Its healing now and really hasn't caused me any problems at all, but then my mum hasn't seen it yet and I'm hoping wont for some time. Eek. Shes not a fan of any tattoos, but its done now and i love it.
I'm hoping its not finished yet. Id really like another baby at some point so would add another star then I hope to finish it with Chinese symbol on my hubby's back under the finished stars.
If I had any advice for someone thinking about it I'd Say, be 100% sure of what you want and go for it. I cant wait for my next one.
Its been a super busy week this week.
Firstly, I had a lovely friend up from England for a few days. There were a few bottles of wine consumed, a lovely seafood platter eaten in gorgeous surroundings and a bbq to finish off her visit and a lovely week with great company.
On Monday I snuck off with my Hubby and got a tattoo consisting of two tiny stars under my hairline to represent my lovely kiddies. Its still healing but i love it. I was terrified it'd hurt before hand but in the end it was fine and i loved the experience. I must be mad but cant wait to get another tiny one hopefully if god blesses me with another bubba at some point.

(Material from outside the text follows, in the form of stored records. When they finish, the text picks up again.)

(* ===== verification/ZiplistProofs.v ===== *)
(** ZiplistProofs: the encodings of integers and lengths, the layout of a
    ziplist, its entries as lists of bytes, and the decoding of an entry in
    place. *)
From S2P Require Import Prelude Endian Util UtilNum Ziplist.

(** ** Reading and writing in a context *)

Lemma mem_read_ctx pre m post off n bs :
  mem_read m off n = Some bs -> mem_read (pre ++ m ++ post) (Z.of_nat (length pre) + off) n = Some bs.
Proof.
  intros (m1 & m3 & -> & -> & ->)%mem_read_inv.
  rewrite <-!app_assoc, (app_assoc pre). apply mem_read_app; [rewrite length_app; lia|done].
Qed.

Lemma mem_write_inv m off bs m' :
  mem_write m off bs = Some m' -> exists m1 m2 m3, m = m1 ++ m2 ++ m3 /\ off = Z.of_nat (length m1) /\ length m2 = length bs /\ m' = m1 ++ bs ++ m3.
Proof.
  unfold mem_write. case_decide as Hd; [|done]. intros [= <-].
  exists (take (Z.to_nat off) m), (take (length bs) (drop (Z.to_nat off) m)), (drop (Z.to_nat off + length bs) m).
  rewrite <-drop_drop, !take_drop, !length_take, length_drop. split_and!; [done|lia|lia|done].
Qed.

Lemma mem_write_ctx pre m post off bs m' :
  mem_write m off bs = Some m' -> mem_write (pre ++ m ++ post) (Z.of_nat (length pre) + off) bs = Some (pre ++ m' ++ post).
Proof.
  intros (m1 & m2 & m3 & -> & -> & Hl & ->)%mem_write_inv.
  replace (pre ++ (m1 ++ m2 ++ m3) ++ post) with ((pre ++ m1) ++ m2 ++ (m3 ++ post)) by by rewrite <-!app_assoc.
  rewrite (mem_write_app (pre ++ m1)) by (rewrite ?length_app; lia). by rewrite <-!app_assoc.
Qed.

Lemma mem_read_0 m1 m2 n : n = Z.of_nat (length m1) -> mem_read (m1 ++ m2) 0 n = Some m1.
Proof. exact (mem_read_app [] m1 m2 0 n eq_refl). Qed.
Lemma mem_write_front m1 m2 bs : length bs = length m1 -> mem_write (m1 ++ m2) 0 bs = Some (bs ++ m2).
Proof. exact (mem_write_app [] m1 m2 0 bs eq_refl). Qed.

Lemma at_ctx pre m post p b : at_ m p = Some b -> at_ (pre ++ m ++ post) (Z.of_nat (length pre) + p) = Some b.
Proof.
  unfold at_. destruct (mem_read m p 1) as [bs|] eqn:E; [|done]. by rewrite (mem_read_ctx _ _ _ _ _ _ E).
Qed.

Lemma at_app pre b post p : p = Z.of_nat (length pre) -> at_ (pre ++ b :: post) p = Some (b2z b).
Proof.
  intros ->. unfold at_. rewrite (mem_read_app pre [b] post) by done. cbn. f_equal. lia.
Qed.

Lemma decode_ctx pre m post p r :
  ZIP_DECODE_LENGTH m p = Some r -> ZIP_DECODE_LENGTH (pre ++ m ++ post) (Z.of_nat (length pre) + p) = Some r.
Proof.
  unfold ZIP_DECODE_LENGTH, ZIP_ENTRY_ENCODING. destruct (at_ m p) as [e|] eqn:E0; [|done]. cbn [option_bind mbind].
  rewrite (at_ctx _ _ _ _ _ E0). cbn [option_bind mbind]. set (enc := if e <? ZIP_STR_MASK then _ else _).
  assert (forall i v, at_ m (p + i) = Some v -> at_ (pre ++ m ++ post) (Z.of_nat (length pre) + p + i) = Some v) as Hat
    by (intros i v Hi; rewrite <-Z.add_assoc; by apply at_ctx).
  destruct (enc <? ZIP_STR_MASK); [|done]. destruct (enc =? ZIP_STR_06B); [done|].
  destruct (enc =? ZIP_STR_14B); [|destruct (enc =? ZIP_STR_32B); [|done]].
  - destruct (at_ m (p + 1)) as [b1|] eqn:E1; [|done]. by rewrite (Hat _ _ E1).
  - destruct (at_ m (p + 1)) as [b1|] eqn:E1; [|done]. rewrite (Hat _ _ E1). cbn [option_bind mbind].
    destruct (at_ m (p + 2)) as [b2|] eqn:E2; [|done]. rewrite (Hat _ _ E2). cbn [option_bind mbind].
    destruct (at_ m (p + 3)) as [b3|] eqn:E3; [|done]. rewrite (Hat _ _ E3). cbn [option_bind mbind].
    destruct (at_ m (p + 4)) as [b4|] eqn:E4; [|done]. rewrite (Hat _ _ E4). done.
Qed.

(** An entry: whether the previous length takes 5 bytes, and the rest of its
    bytes. *)
Abbreviation ent := (bool * list byte)%type.

Section Layout.
Context (be : bool).
Implicit Types (b pre post : list byte) (prev : Z).

Lemma load_ctx pre m post p enc v :
  zipLoadInteger be m p enc = Some v -> zipLoadInteger be (pre ++ m ++ post) (Z.of_nat (length pre) + p) enc = Some v.
Proof.
  unfold zipLoadInteger.
  repeat match goal with |- context [if ?c then _ else _] => destruct c end; try done;
    [destruct (at_ m p) eqn:E; [|done]; by rewrite (at_ctx _ _ _ _ _ E)|..];
    match goal with |- context [mem_read m p ?n] => destruct (mem_read m p n) eqn:E; [|done]; by rewrite (mem_read_ctx _ _ _ _ _ _ E) end.
Qed.

(** ** Values *)

Inductive zval := ZStr (s : list byte) | ZInt (v : Z).

(** The value of the part of an entry after the previous length, when it is
    well formed. *)
Definition body_value b : option zval :=
  '(enc, ls, ln) ← ZIP_DECODE_LENGTH b 0;
  if decide (ls + ln = Z.of_nat (length b) /\ 0 <= ls /\ 0 <= ln) then
    if ZIP_IS_STR enc then s ← mem_read b ls ln; Some (ZStr s)
    else v ← zipLoadInteger be b ls enc; Some (ZInt v)
  else None.

Definition body_ok b : Prop := is_Some (body_value b).

Lemma body_ok_decode b : body_ok b -> exists enc ls ln, ZIP_DECODE_LENGTH b 0 = Some (enc, ls, ln) /\
  ls + ln = Z.of_nat (length b) /\ 0 <= ls /\ 0 <= ln.
Proof.
  intros [v Hv]. unfold body_value in Hv. destruct (ZIP_DECODE_LENGTH b 0) as [[[enc ls] ln]|]; [|done].
  cbn in Hv. case_decide as Hd; [|done]. by exists enc, ls, ln.
Qed.

(** ** Entries *)

Definition psize (big : bool) : Z := if big then 5 else 1.
Definition esize (e : ent) : Z := psize e.1 + Z.of_nat (length e.2).
Definition pbytes (big : bool) prev : list byte := if big then z2b ZIP_BIGLEN :: le_bytes 4 prev else [z2b prev].
Definition ebytes prev (e : ent) : list byte := pbytes e.1 prev ++ e.2.

Fixpoint image prev (es : list ent) : list byte :=
  match es with [] => [] | e :: es => ebytes prev e ++ image (esize e) es end.
Fixpoint lastsize prev (es : list ent) : Z := match es with [] => prev | e :: es => lastsize (esize e) es end.
Fixpoint total (es : list ent) : Z := match es with [] => 0 | e :: es => esize e + total es end.

Definition ent_ok prev (e : ent) : Prop := (e.1 = false -> prev < 254) /\ body_ok e.2.
Fixpoint ents_ok prev (es : list ent) : Prop :=
  match es with [] => True | e :: es => ent_ok prev e /\ ents_ok (esize e) es end.

Lemma length_pbytes big prev : Z.of_nat (length (pbytes big prev)) = psize big.
Proof. destruct big; cbn -[le_bytes]; rewrite ?length_le_bytes; lia. Qed.
Lemma length_ebytes prev e : Z.of_nat (length (ebytes prev e)) = esize e.
Proof. unfold ebytes, esize. rewrite length_app, Nat2Z.inj_add, length_pbytes. done. Qed.
Lemma length_image prev es : Z.of_nat (length (image prev es)) = total es.
Proof.
  revert prev. induction es as [|e es IH]; intros prev; [done|]. cbn [image total].
  by rewrite length_app, Nat2Z.inj_add, length_ebytes, IH.
Qed.
Lemma psize_range big : 1 <= psize big <= 5.
Proof. destruct big; cbn; lia. Qed.
Lemma esize_pos e : 1 <= esize e.
Proof. unfold esize. pose proof (psize_range e.1). lia. Qed.
Lemma total_nonneg es : Z.of_nat (length es) <= total es.
Proof. induction es as [|e es IH]; cbn [total length]; [lia|]. pose proof (esize_pos e). lia. Qed.

Lemma image_app prev l r : image prev (l ++ r) = image prev l ++ image (lastsize prev l) r.
Proof. revert prev. induction l as [|e l IH]; intros prev; [done|]. cbn [app image lastsize]. by rewrite IH, app_assoc. Qed.
Lemma lastsize_app prev l r : lastsize prev (l ++ r) = lastsize (lastsize prev l) r.
Proof. revert prev. induction l as [|e l IH]; intros prev; [done|]. apply IH. Qed.
Lemma total_app l r : total (l ++ r) = total l + total r.
Proof. induction l as [|e l IH]; [done|]. cbn [app total]. rewrite IH. lia. Qed.
Lemma ents_ok_app prev l r : ents_ok prev (l ++ r) <-> ents_ok prev l /\ ents_ok (lastsize prev l) r.
Proof. revert prev. induction l as [|e l IH]; intros prev; cbn [app ents_ok lastsize]; [tauto|]. rewrite IH. tauto. Qed.
Lemma lastsize_le prev l : 0 <= prev -> l = [] \/ lastsize prev l <= total l.
Proof.
  destruct l as [|e l]; [by left|]. right. cbn [lastsize total]. clear prev H. revert e.
  induction l as [|e' l IH]; intros e; cbn [lastsize total]; [lia|]. pose proof (IH e'). pose proof (esize_pos e). lia.
Qed.
Lemma lastsize_nonneg prev l : 0 <= prev -> 0 <= lastsize prev l.
Proof. revert prev. induction l as [|e l IH]; intros prev Hp; [done|]. apply IH. pose proof (esize_pos e). lia. Qed.

(** *** Reading an entry in place *)

Lemma pbytes_size pre big prev post : 0 <= prev -> (big = false -> prev < 254) ->
  ZIP_DECODE_PREVLENSIZE (pre ++ pbytes big prev ++ post) (Z.of_nat (length pre)) = Some (psize big).
Proof.
  intros Hp Hb. unfold ZIP_DECODE_PREVLENSIZE, pbytes, ZIP_BIGLEN. destruct big; cbn [app]; rewrite at_app by done; cbn [option_bind mbind]; rewrite b2z_z2b.
  - done.
  - specialize (Hb eq_refl). rewrite Z.mod_small by lia. by destruct (Z.ltb_spec prev 254); [|lia].
Qed.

As always my kiddies kept me on the hop and in the kitchen. They eat me out of house and home, but aint they cute about it?
Today I went up to see my parents as it was my dads 66th birthday. The Photo is of my sister who is 18 weeks pregnant with her second baby and my mum. It was a lovely day and my nephew was on great form and good fun.
I'm hoping to get down to some serious blogging this week and stop all the frivolities.